Mas, não sei por que, o que mais me intriga são os fabricantes da morte, agora mais vivamente, com as notícias de armas químicas e biológicas na Síria. Muitos venenos foram descobertos por acaso, assim como cepas virulentas de micro-organismos, mas há cientistas dedicados a criar os mais devastadores agentes de morticínio e sofrimento em massa. Dizem-nos que os mocinhos não estocam essas armas, só os bandidos - ao que manda a sensatez responder com um "morda aqui". Ninguém sabe que pestes e pragas diabólicas estão encapsuladas nos arsenais, ou quando algum desatinado fará uso delas.
Uma dessas doenças, já se divulgou faz tempo, é o antraz, também conhecido como carbúnculo, tão brabo que, no Nordeste, virou palavrão, através da corruptela "cabrunco". Normalmente só contraído por contato direto com material infectado, em sua forma "evoluída" deve pegar até pelo pensamento. A intenção é matar, mas já li que não se despreza o importante "efeito moral", obtido pela reação dos contaminados, ao perceberem, a si mesmos e aos circundantes, cobertos de pústulas e chagas repulsivas.
Está bem, não se deve julgar o próximo, mas o que é que faz o sujeito trabalhar numa coisa dessas e chegar intencionalmente a esses resultados? Dizer que a ciência, como a justiça, é cega e, portanto, se desenvolver uma forma altamente letal de uma doença está nos limites da ciência, ela deve ser desenvolvida é a mesma coisa que saber que está nos limites da ciência projetar uma única bomba que destruirá a Terra e fazer essa bomba. Não era necessário o antraz de laboratório. Equipes de cientistas trabalharam sabe-se lá quanto tempo para desenvolvê-lo, sabendo perfeitamente para que serviria e como poderia ser empregado. Será que nem um só desses caras se detém para pensar na monstruosidade que está ajudando a gerar? Como será que eles fazem os cálculos para estimar o número de infectados por hora, o número de óbitos por dia e assim por diante, sem imaginar o sofrimento causado?
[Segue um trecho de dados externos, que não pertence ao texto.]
Lemma in_memory_clears : clears (Json := Json) (F32 := F32) (F64 := F64) (P := Log).
Proof. intros s p n. reflexivity. Qed.


End InMemoryRuns.

(** ** A concrete registry

    The refinement at a concrete run over the in-memory log, and two runs in which
    memory and log come apart. *)

#[local] Existing Instance sample_agora.
#[local] Existing Instance sample_env.
#[local] Existing Instance sample_env_ok.

Definition fact (key text : string) : AgoraOperation J N N := PublishFact key [("text", text)].

(** ** The refinement at a run with two crashes *)

(** The second commit dies after the log has it, the third proposal is lost. *)
Definition sample_calls : list (RegistryCall (Json := J) (F32 := N) (F64 := N)) :=
  [RPropose "s" 0 (fact "goal" "ship") 1; RCommit "s" 1; RCrash;
   RPropose "s" 1 (fact "plan" "test") 1; RCrashInCommit "s" 3 None; RVersion "s";
   RPropose "s" 2 (fact "lost" "x") 1; RCrash; RCommit "s" 5; RRecall "s" "plan";
   RRecall "s" "lost"; RClear "s"; RCrash; RVersion "s"].

Abbreviation InMemory := (InMemoryCommitLog.InMemoryCommitLog (Json := J) (F32 := N) (F64 := N)).

Definition started : AgoraRegistry J N N InMemory := new_with_persistence InMemoryCommitLog.new.

Definition sample_run := registry_run sample_calls started 0.

Lemma sample_replies :
  drop 5 sample_run.1.1
  = [Ok (AtVersion 2); Ok (ProposedAs 5); Ok Done; Err "proposal 5 not found";
     Ok (Value (Some [("text", "test")])); Ok (Value None); Ok Done; Ok Done; Ok (AtVersion 0)].
Proof. vm_compute. reflexivity. Qed.


(** ** A log that cannot clear *)

(** The default of the trait. *)
Definition unsupported_clear_session {P : Type} (session : string) : M P string unit :=
  throw "Agora persistence backend does not support durable clear".

Definition append_only : AgoraPersistence J N N InMemory := {|
  append_commit := InMemoryCommitLog.append_commit;
  recover := InMemoryCommitLog.recover;
  clear_session := unsupported_clear_session;
|}.

Definition clear_then_commit : list (RegistryCall (Json := J) (F32 := N) (F64 := N)) :=
  [RPropose "s" 0 (fact "goal" "ship") 1; RCommit "s" 1; RClear "s";
   RPropose "s" 0 (fact "goal" "stop") 1; RCommit "s" 3; RCrash; RVersion "s"].

(** The workspace is emptied before the log is asked: after a clear that fails the
    next commit takes a version that the log already has, and is acknowledged;
    after a restart the session cannot be opened. *)
Lemma failed_clear_loses_the_session :
  let replies := (registry_run (HLog := append_only) clear_then_commit started 0).1.1 in
  replies !! 2%nat = Some (Err "Agora persistence backend does not support durable clear")
  ∧ (∃ c, replies !! 4%nat = Some (Ok (RegistrySpec.Committed c)) ∧ ac_version c = 1)
  ∧ replies !! 6%nat = Some (Err "replayed commit sequence is not contiguous").
Proof. vm_compute. split_and!; [done|eauto|done]. Qed.

(** ** A recovery beside a clear *)

(** [recover_session] reads the log before it takes the gate of the session.  A
    clear in between is undone in memory and not in the log: the next commit has
    version 2 of a log that starts there. *)
Definition recovery_across_clear : M (AgoraRegistry J N N InMemory) string N :=
  propose "s" 0 (fact "goal" "ship") 1 ;;
  commit "s" 1 ;;
  commits ← on_log (recover "s");
  clear "s" ;;
  recover_with "s" (default [] commits) ;;
  p ← propose "s" 1 (fact "plan" "test") 1;
  commit "s" (ap_id p) ;;
  modify crash ;;
  version "s".

Lemma recovery_across_clear_loses_the_session :
  (recovery_across_clear started 0).1.1 = Err "replayed commit sequence is not contiguous".
Proof. vm_compute. reflexivity. Qed.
Estive assistindo a um vídeo interessante, na internet. Um químico fazia uma palestra sobre uma bela rãzinha alaranjada, nativa da América Central, do tamanho da unha do polegar. A rãzinha é predada por pássaros e precisa de uma defesa eficaz. Aí produz na pele um dos venenos mais potentes já descobertos, que atua em doses infinitesimais. Não dá nem para abrir o bico direito. Com o sistema nervoso bloqueado em milissegundos, o pássaro cai duro para trás e a rãzinha salta fora. Ainda não sintetizaram o veneno, mas é inevitável pensar que alguém pode estar se dedicando a isso, para legar ao futuro a possibilidade de, com uma ampolazinha jogada do alto, extinguir toda a vida animal numa área qualquer. Pode, não; deve estar, nossa espécie não falha.